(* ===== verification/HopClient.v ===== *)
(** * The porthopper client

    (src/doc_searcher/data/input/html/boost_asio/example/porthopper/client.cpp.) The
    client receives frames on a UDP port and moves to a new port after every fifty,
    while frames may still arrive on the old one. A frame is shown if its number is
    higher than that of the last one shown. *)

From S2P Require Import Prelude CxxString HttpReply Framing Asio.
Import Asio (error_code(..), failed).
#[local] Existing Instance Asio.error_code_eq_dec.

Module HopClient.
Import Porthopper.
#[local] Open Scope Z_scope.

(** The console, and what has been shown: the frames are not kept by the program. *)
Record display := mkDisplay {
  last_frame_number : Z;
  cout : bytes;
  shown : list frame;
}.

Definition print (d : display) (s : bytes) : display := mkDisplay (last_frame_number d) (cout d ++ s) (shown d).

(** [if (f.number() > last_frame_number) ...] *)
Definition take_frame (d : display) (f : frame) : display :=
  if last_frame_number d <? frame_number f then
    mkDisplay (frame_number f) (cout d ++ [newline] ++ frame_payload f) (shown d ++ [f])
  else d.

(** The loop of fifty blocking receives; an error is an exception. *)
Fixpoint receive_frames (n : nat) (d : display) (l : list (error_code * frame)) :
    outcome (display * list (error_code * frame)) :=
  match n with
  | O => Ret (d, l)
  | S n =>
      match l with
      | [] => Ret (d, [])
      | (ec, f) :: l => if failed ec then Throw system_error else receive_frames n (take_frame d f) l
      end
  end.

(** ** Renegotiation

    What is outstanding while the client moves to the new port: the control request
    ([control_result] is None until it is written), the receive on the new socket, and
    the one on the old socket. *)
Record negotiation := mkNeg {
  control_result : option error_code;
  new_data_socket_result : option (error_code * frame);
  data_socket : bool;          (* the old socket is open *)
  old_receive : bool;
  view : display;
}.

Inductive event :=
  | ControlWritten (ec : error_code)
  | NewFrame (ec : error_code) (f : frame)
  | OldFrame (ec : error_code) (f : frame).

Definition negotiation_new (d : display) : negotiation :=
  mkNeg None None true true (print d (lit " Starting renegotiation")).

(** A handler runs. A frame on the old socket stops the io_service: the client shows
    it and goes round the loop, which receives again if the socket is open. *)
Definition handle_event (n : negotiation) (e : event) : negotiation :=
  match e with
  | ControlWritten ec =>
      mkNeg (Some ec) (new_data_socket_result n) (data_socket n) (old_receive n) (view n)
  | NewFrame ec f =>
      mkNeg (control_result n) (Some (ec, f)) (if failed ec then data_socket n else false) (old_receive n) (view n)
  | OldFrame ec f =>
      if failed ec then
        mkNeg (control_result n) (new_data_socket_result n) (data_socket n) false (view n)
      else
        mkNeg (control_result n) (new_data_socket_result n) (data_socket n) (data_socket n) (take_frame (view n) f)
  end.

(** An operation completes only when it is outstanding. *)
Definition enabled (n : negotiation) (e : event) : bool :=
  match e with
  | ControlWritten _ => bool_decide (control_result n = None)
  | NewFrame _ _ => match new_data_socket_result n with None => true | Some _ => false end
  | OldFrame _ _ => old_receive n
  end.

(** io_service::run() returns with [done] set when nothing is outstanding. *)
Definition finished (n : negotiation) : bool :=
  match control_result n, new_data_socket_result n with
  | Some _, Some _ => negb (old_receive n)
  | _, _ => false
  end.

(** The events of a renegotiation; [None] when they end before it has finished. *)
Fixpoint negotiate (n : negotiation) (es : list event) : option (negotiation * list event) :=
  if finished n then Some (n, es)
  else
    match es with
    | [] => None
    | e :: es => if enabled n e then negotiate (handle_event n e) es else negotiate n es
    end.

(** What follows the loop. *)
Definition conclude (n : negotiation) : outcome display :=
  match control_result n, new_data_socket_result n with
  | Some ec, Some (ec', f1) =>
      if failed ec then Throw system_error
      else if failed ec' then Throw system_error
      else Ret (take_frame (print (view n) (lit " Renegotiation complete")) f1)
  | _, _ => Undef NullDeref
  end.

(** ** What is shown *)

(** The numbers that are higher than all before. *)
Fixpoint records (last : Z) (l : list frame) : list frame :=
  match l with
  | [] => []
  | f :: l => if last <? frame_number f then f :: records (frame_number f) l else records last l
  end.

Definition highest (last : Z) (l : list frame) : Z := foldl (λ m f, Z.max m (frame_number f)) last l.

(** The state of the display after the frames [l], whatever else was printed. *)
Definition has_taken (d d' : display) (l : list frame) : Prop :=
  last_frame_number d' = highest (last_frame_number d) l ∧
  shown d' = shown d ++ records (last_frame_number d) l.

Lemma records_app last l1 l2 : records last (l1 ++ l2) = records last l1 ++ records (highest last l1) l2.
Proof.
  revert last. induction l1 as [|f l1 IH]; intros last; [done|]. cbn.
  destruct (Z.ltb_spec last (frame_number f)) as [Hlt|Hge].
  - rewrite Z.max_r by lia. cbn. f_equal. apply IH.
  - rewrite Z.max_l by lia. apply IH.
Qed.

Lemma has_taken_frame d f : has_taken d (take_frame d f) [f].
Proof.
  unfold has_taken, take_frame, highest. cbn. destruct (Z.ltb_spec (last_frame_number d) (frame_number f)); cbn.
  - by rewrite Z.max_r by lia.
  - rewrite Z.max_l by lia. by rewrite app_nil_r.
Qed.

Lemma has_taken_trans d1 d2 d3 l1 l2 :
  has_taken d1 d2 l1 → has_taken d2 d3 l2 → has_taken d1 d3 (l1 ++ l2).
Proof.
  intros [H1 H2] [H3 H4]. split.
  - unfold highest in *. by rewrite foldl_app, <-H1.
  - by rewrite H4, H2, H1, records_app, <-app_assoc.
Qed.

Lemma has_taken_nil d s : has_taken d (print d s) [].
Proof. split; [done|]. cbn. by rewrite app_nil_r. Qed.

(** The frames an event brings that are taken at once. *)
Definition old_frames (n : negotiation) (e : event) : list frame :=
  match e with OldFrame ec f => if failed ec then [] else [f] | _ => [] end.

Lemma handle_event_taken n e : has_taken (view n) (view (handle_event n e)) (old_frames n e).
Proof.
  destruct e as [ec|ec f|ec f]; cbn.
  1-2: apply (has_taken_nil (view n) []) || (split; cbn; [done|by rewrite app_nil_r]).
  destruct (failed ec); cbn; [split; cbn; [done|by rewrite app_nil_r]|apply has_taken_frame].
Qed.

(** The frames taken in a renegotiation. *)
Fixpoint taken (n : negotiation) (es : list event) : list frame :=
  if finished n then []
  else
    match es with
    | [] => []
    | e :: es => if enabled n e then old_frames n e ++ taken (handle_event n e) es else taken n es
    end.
****
In the listing above, find the line with "ControlWritten (ec : error_code)" and the line with "mkNeg None None", then print exactly those two lines and every line between them, and nothing more.

  | ControlWritten (ec : error_code)
  | NewFrame (ec : error_code) (f : frame)
  | OldFrame (ec : error_code) (f : frame).

Definition negotiation_new (d : display) : negotiation :=
  mkNeg None None true true (print d (lit " Starting renegotiation")).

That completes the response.